Creating a Supportive Environment at Urban River

Carl Buckley from marketing agency Urban River talks about doing it better, and how creating the right environment is key.

Sounds like a cliché, but it was a chance meeting, a discussion over a pint and we decided to go for it. No clients, no office, just hope, ambition and energy.

SIGN THE PETITION

Can you give the readers a short intro to who you are and how Urban River all started?

Urban River was started way back in 2002. Sounds like a cliché, but it was a chance meeting, a discussion over a pint and we decided to go for it. No clients, no office, just hope, ambition and energy. Here we are 15 years on and have a successful marketing agency working across both digital and non-digital forms of marketing with a mixture of great clients ranging from charities, the NHS, private business both large and small.

 

What inspired you to set up your own agency?

We felt we could do something better. Not necessarily more creative or technically, but the way we managed and approached clients and staff. As a non-creative myself, I felt that I could bring a more business-like attitude to what was traditionally seen as a candy floss type industry - we wanted to develop an approach which clients who were non-marketers could easily get to grips with.

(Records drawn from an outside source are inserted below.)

Example newest_pose_withheld_witness :
  exists d, set_all [(3, 10%Z, 100%Z); (3, 20%Z, 200%Z)] (Some pose_fresh) = Some d /\
    ReadNewPoses 0%Z 0 d = ([mkAug 0 0 0%Z; mkAug 100 3 10%Z], 2).
Proof.
  destruct (newest_pose_withheld 0%Z [(3, 10%Z, 100%Z); (3, 20%Z, 200%Z)]) as (d & H1 & H2).
  - pose proof BUFFERED_half. simpl length. lia.
  - repeat constructor; unfold k_unMaxTrackedDeviceCount; simpl; lia.
  - exists d. split; [exact H1|exact H2].
Defined.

I had also worked in some miserable places and wanted to create a place where staff enjoyed coming to work and doing what they do. Provide the right environment and it shows throughout everything and ultimately delivers a better client experience.

 

You mention recruitment and stiff competition can be big challenges in your industry – how do you attract the best talent and stand out from the competition? 

That is a tricky one as there are companies that pay higher salaries, but we look at the overall environment. Urban River is a great place to develop and as well as enhancing technical skills we expose all staff to clients right from the start with the intention of developing a more rounded person and improving softer skills. Whilst this approach does have its pitfalls, in every case staff have agreed that is has improved their overall skillset.

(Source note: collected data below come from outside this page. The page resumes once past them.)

(* ===== verification/OscRouter.v ===== *)
(** * The OSC router (modules/oscrouter/src/driver/OscRouter.{h,cpp})

    The bounded send queue, the publish paths (in process, IPC and pipe), the
    IPC handlers and one turn of the send worker, over any [RouteStore].  The
    socket, the pipe and the clock are inputs of the step that uses them. *)

From S2P Require Import Prelude OscWire OscStats RouteTable.

Definition kSendQueueEntryMaxSize : nat := 512.
Definition kSendQueueCapacity : nat := 1024.

(** The [size] used bytes of a [SendEntry]. *)
Abbreviation SendEntry := (list byte) (only parsing).

(** ** Requests and responses of the router's pipe *)

Record OscPublishReq := mkPublish {
  pub_address : list byte;      (* 64 bytes *)
  pub_typetag : list byte;      (* 8 bytes *)
  pub_arg_len : nat;            (* uint8_t *)
  pub_arg_bytes : list byte;    (* 32 bytes *)
  pub_beyond : list byte        (* the memory that follows arg_bytes *) }.

Inductive router_request :=
| RequestOscRouteSubscribe (id : Z) (enabled : Z) (pattern : list byte)
| RequestOscRouteUnsubscribe (id : Z)
| RequestOscPublish (p : OscPublishReq)
| RequestOscGetStats
| RequestOther.

Inductive router_response :=
| ResponseInvalid
| ResponseSuccess
| ResponseOscRouterStats (s : OscRouterStats).

(** ** [snprintf(label, 32, "sub-%u", id)] *)

Fixpoint decimal (fuel : nat) (z : Z) : list byte :=
  match fuel with
  | 0 => []
  | S k => (if (z <? 10)%Z then [] else decimal k (z / 10)) ++ [zb (48 + z mod 10)]
  end.

Definition sub_label (id : Z) : list byte := take 31 (str "sub-" ++ decimal 10 (u32 id)).

(** ** State *)

Record OscRouter {T : Type} := mkRouter {
  routeTable_ : T;
  queue_ : list SendEntry;
  qHead_ : nat;
  qTail_ : nat;
  qCount_ : nat;
  droppedCount_ : Z;
  packetsSent_ : Z;
  bytesSent_ : Z;
  stop_ : bool;
  sender_open : bool;
  statsShmem_ : option ShmemData;
  shmemReady_ : bool }.
Arguments OscRouter : clear implicits.
Arguments mkRouter {T} _ _ _ _ _ _ _ _ _ _ _ _.

Section Router.
Context {T : Type} `{RouteStore T}.
Implicit Type r : OscRouter T.

(** [Init] after the two resources were acquired or not. *)
Definition Init (mapping : option ShmemData) (udp_ok : bool) : OscRouter T :=
  let shm := Create mapping in
  mkRouter rs_new (replicate kSendQueueCapacity []) 0 0 0 0 0 0 false udp_ok shm
    (bool_decide (is_Some shm)).

Definition Shutdown r : OscRouter T :=
  mkRouter (routeTable_ r) (queue_ r) (qHead_ r) (qTail_ r) (qCount_ r) (droppedCount_ r)
    (packetsSent_ r) (bytesSent_ r) true false None (shmemReady_ r).

Definition set_table (t : T) r : OscRouter T :=
  mkRouter t (queue_ r) (qHead_ r) (qTail_ r) (qCount_ r) (droppedCount_ r)
    (packetsSent_ r) (bytesSent_ r) (stop_ r) (sender_open r) (statsShmem_ r) (shmemReady_ r).

Definition set_shmem (s : option ShmemData) r : OscRouter T :=
  mkRouter (routeTable_ r) (queue_ r) (qHead_ r) (qTail_ r) (qCount_ r) (droppedCount_ r)
    (packetsSent_ r) (bytesSent_ r) (stop_ r) (sender_open r) s (shmemReady_ r).

Definition EnqueueLocked (data : list byte) r : bool * OscRouter T :=
  if kSendQueueCapacity <=? qCount_ r then (false, r)
  else if kSendQueueEntryMaxSize <? length data then (false, r)
  else (true,
    mkRouter (routeTable_ r) (<[qTail_ r := data]> (queue_ r)) (qHead_ r)
      ((qTail_ r + 1) mod kSendQueueCapacity) (qCount_ r + 1) (droppedCount_ r)
      (packetsSent_ r) (bytesSent_ r) (stop_ r) (sender_open r) (statsShmem_ r) (shmemReady_ r)).

(** [droppedCount_.fetch_add(1); if (shmemReady_) statsShmem_.AddDropped()] *)
Definition count_drop r : OscRouter T :=
  mkRouter (routeTable_ r) (queue_ r) (qHead_ r) (qTail_ r) (qCount_ r)
    (u64 (droppedCount_ r + 1)) (packetsSent_ r) (bytesSent_ r) (stop_ r) (sender_open r)
    (if shmemReady_ r then AddDropped (statsShmem_ r) else statsShmem_ r) (shmemReady_ r).

(** [args] is the argument buffer, [None] a null pointer. *)
Definition build_packet (address typetag : list byte) (args : option (list byte)) : OscPacket :=
  let p := Begin kSendQueueEntryMaxSize address typetag packet_init in
  match args with
  | Some ((_ :: _) as a) => WriteRawArgs kSendQueueEntryMaxSize a p
  | _ => p
  end.

Definition BuildAndEnqueue (address typetag : list byte) (args : option (list byte)) r
  : bool * OscRouter T :=
  let pkt := build_packet address typetag args in
  if negb (ok_ pkt) then (false, r) else
  let '(queued, r1) := EnqueueLocked (buf pkt) r in
  if queued then (true, r1)
  else (false, count_drop (set_table (rs_bump_drop address (routeTable_ r1)) r1)).

Definition PublishOsc (address typetag : list byte) (args : option (list byte)) r
  : bool * OscRouter T :=
  if stop_ r then (false, r) else BuildAndEnqueue address typetag args r.

(** ** IPC handlers *)

Definition reply (ok : bool) : router_response := if ok then ResponseSuccess else ResponseInvalid.

(** The request's [enabled] byte is not read. *)
Definition HandleSubscribe (id enabled : Z) (pattern : list byte) r : router_response * OscRouter T :=
  let '(ok, t) := rs_subscribe id pattern (sub_label id) (routeTable_ r) in
  (reply ok, set_table t r).

Definition HandleUnsubscribe (id : Z) r : router_response * OscRouter T :=
  (ResponseSuccess, set_table (rs_unsubscribe id (routeTable_ r)) r).

(** [memcpy] into an array one byte longer, with a NUL at the end.  The
    arguments are [arg_len] bytes from [arg_bytes] on. *)
Definition HandlePublish (p : OscPublishReq) r : router_response * OscRouter T :=
  let address := cstr (pub_address p ++ [x00]) in
  let typetag := cstr (pub_typetag p ++ [x00]) in
  let args := take (pub_arg_len p) (pub_arg_bytes p ++ pub_beyond p) in
  let '(ok, r1) := BuildAndEnqueue address typetag (Some args) r in
  (reply ok, r1).

Definition HandleGetStats r : router_response * OscRouter T :=
  match ReadGlobalStats (statsShmem_ r) with
  | Some s => (ResponseOscRouterStats s, r)
  | None => (ResponseOscRouterStats (mkStats 0 0 0 (Z.of_nat (rs_active (routeTable_ r)))), r)
  end.

(** [None] is [return false]: the request is not the router's. *)
Definition HandleRequest (req : router_request) r : option router_response * OscRouter T :=
  match req with
  | RequestOscRouteSubscribe id en pat =>
    let '(resp, r1) := HandleSubscribe id en pat r in (Some resp, r1)
  | RequestOscRouteUnsubscribe id => let '(resp, r1) := HandleUnsubscribe id r in (Some resp, r1)
  | RequestOscPublish p => let '(resp, r1) := HandlePublish p r in (Some resp, r1)
  | RequestOscGetStats => let '(resp, r1) := HandleGetStats r in (Some resp, r1)
  | RequestOther => (None, r)
  end.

I have tried to create an environment where I myself enjoy working and look after people. Training and development is key, we provide many perks, both financial and wellbeing based e.g. health schemes, everyone has their birthday off and we invest in downtime leisure time. We have developed a healthy respect for everyone within the business which also improves communication and creates a supportive environment.

 

Marketing and Digital is changing rapidly – what have been the biggest changes since setting up in 2002 – and what do you see on the horizon for your industry?

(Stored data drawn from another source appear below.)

(* ===== verification/Isometry.v ===== *)
(** * Isometries and the motion gate (core/src/driver/IsometryTransform.h, core/src/common/MotionGate.h)

    The vector and quaternion operations are Eigen's: a class of operations,
    whose only documented laws are those a theorem names.  [IsoTransform] and
    its operations are the source's, over that class. *)

From S2P Require Import Prelude Floats.
Open Scope fl_scope.

Record Vector3d := V3 { v_x : double; v_y : double; v_z : double }.
Record Quaterniond := Q4 { q_w : double; q_x : double; q_y : double; q_z : double }.

Class Eigen := {
  v_add : Vector3d -> Vector3d -> Vector3d;
  v_sub : Vector3d -> Vector3d -> Vector3d;
  v_scale : Vector3d -> double -> Vector3d;
  v_norm : Vector3d -> double;
  q_mul : Quaterniond -> Quaterniond -> Quaterniond;
  q_rotate : Quaterniond -> Vector3d -> Vector3d;
  q_normalized : Quaterniond -> Quaterniond;
  q_slerp : Quaterniond -> double -> Quaterniond -> Quaterniond;
  q_angularDistance : Quaterniond -> Quaterniond -> double }.

Definition v_zero : Vector3d := V3 fzero fzero fzero.
Definition q_identity : Quaterniond := Q4 d_one fzero fzero fzero.

(** A concrete instance for the witnesses: componentwise arithmetic, Hamilton's
    product, and an angular distance read off the first components. *)
Definition eigen_sample : Eigen := {|
  v_add a b := V3 (v_x a + v_x b) (v_y a + v_y b) (v_z a + v_z b);
  v_sub a b := V3 (v_x a - v_x b) (v_y a - v_y b) (v_z a - v_z b);
  v_scale a k := V3 (v_x a * k) (v_y a * k) (v_z a * k);
  v_norm a := d_sqrt (v_x a * v_x a + v_y a * v_y a + v_z a * v_z a);
  q_mul a b :=
    Q4 (q_w a * q_w b - q_x a * q_x b - q_y a * q_y b - q_z a * q_z b)
       (q_w a * q_x b + q_x a * q_w b + q_y a * q_z b - q_z a * q_y b)
       (q_w a * q_y b + q_y a * q_w b + q_z a * q_x b - q_x a * q_z b)
       (q_w a * q_z b + q_z a * q_w b + q_x a * q_y b - q_y a * q_x b);
  q_rotate q v := v;
  q_normalized q := q;
  q_slerp a t b := if flt t d_one then a else b;
  q_angularDistance a b := SFabs (q_w a - q_w b) |}.

(** ** IsoTransform *)

Record IsoTransform := mkIso { rotation : Quaterniond; translation : Vector3d }.

#[export] Instance iso_settable : Settable IsoTransform := fun t => mkIso (rotation t) (translation t).

Definition iso_default : IsoTransform := mkIso q_identity v_zero.

Section Iso.
Context `{Eigen}.

Definition pretranslate (t : Vector3d) (a : IsoTransform) : IsoTransform :=
  a <| translation ::= fun p => v_add p t |>.

Definition iso_mul (a b : IsoTransform) : IsoTransform :=
  let rot := q_normalized (q_mul (rotation a) (rotation b)) in
  let trans := v_add (translation a) (q_rotate (rotation a) (translation b)) in
  mkIso rot trans.

Definition iso_apply (a : IsoTransform) (p : Vector3d) : Vector3d :=
  v_add (translation a) (q_rotate (rotation a) p).

Definition interpolateAround (a : IsoTransform) (lerp : double) (target : IsoTransform)
    (localPoint : Vector3d) : IsoTransform :=
  let initialPos := iso_apply a localPoint in
  let finalPos := v_add (v_scale initialPos (d_one - lerp)) (v_scale (iso_apply target localPoint) lerp) in
  let newRotation := q_normalized (q_slerp (rotation a) lerp (rotation target)) in
  let newTranslation := v_sub finalPos (q_rotate newRotation localPoint) in
  mkIso newRotation newTranslation.
End Iso.

(** ** MotionGate *)

Module MotionGate.
Inductive Regime := Tiny | Normal | Large.

Definition kTinyMaxPosMm : double := d_of_Z 1.
Definition kTinyMaxRotDeg : double := d_lit 5 100.
Definition kLargeMinPosMm : double := d_of_Z 5.
Definition kLargeMinRotDeg : double := d_lit 5 10.
Definition kTinyStillFloor : double := d_lit 10 100.
Definition kNormalStillFloor : double := d_lit 50 100.
Definition kLargeStillFloor : double := d_lit 90 100.

Definition ClassifyCorrection (posDeltaMm rotDeltaDeg : double) : Regime :=
  if fgt posDeltaMm kLargeMinPosMm || fgt rotDeltaDeg kLargeMinRotDeg then Large
  else if fle posDeltaMm kTinyMaxPosMm && fle rotDeltaDeg kTinyMaxRotDeg then Tiny
  else Normal.

Definition StillFloor (regime : Regime) : double :=
  match regime with
  | Tiny => kTinyStillFloor
  | Normal => kNormalStillFloor
  | Large => kLargeStillFloor
  end.

Definition ShouldBlendCycle (inContinuousState isFreshlyAdopted snapThisCycle : bool) : bool :=
  inContinuousState && negb isFreshlyAdopted && negb snapThisCycle.

Lemma StillFloor_bounds r : fle fzero (StillFloor r) = true /\ fle (StillFloor r) d_one = true.
Proof. destruct r; split; reflexivity. Qed.
End MotionGate.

The industry has changed beyond recognition. There is a real devaluing of large swathes of the service offering brought about by disruptive practices which to a large extent confuses the market place.

More than ever it is key to market yourself, but in the right way which distances yourself from the competition. There is an incredible amount of noise out there, particularly online and it is becoming more and more important to define what you want to achieve.

The level of marketing particularly online will become more targeted and potentially intrusive to the extent that there are now two generations that do not know life pre-internet and for them it is the norm. I do however think that more traditional approaches such as print based materials and well-designed adverts will mount a fight back as they have the ability to cut through the ever-greater level of online noise.

 

Do you have any advice for any small, up and coming agencies starting out? 

Look at your competition, don’t get dragged into a price war just to buy turnover – if you aren’t making any money, you will soon lose interest. Think about why you want to start the agency and what you can offer that's different, whether product based, knowledge or sector experience. Also, don’t try and be all things to all people. Stick at what you are good at and learn to say no.

 

What do you think about the Entrepreneur ISA and Small Business Savings Allowance initiatives?

On the face of it, they are great ideas. Anything which supports investment whether into your own business or others is a good thing. Regarding the Savings allowance, it’s imperative businesses are encouraged to save when possible. Saving will ultimately result in future investment back into their own business, which of course in turn strengthens the future economy.

 

Lastly, what’s been Urban River’s proudest achievement?

Creating a successful business that employs happy staff and delivers results to the benefit of our clients against a very competitive industry backdrop.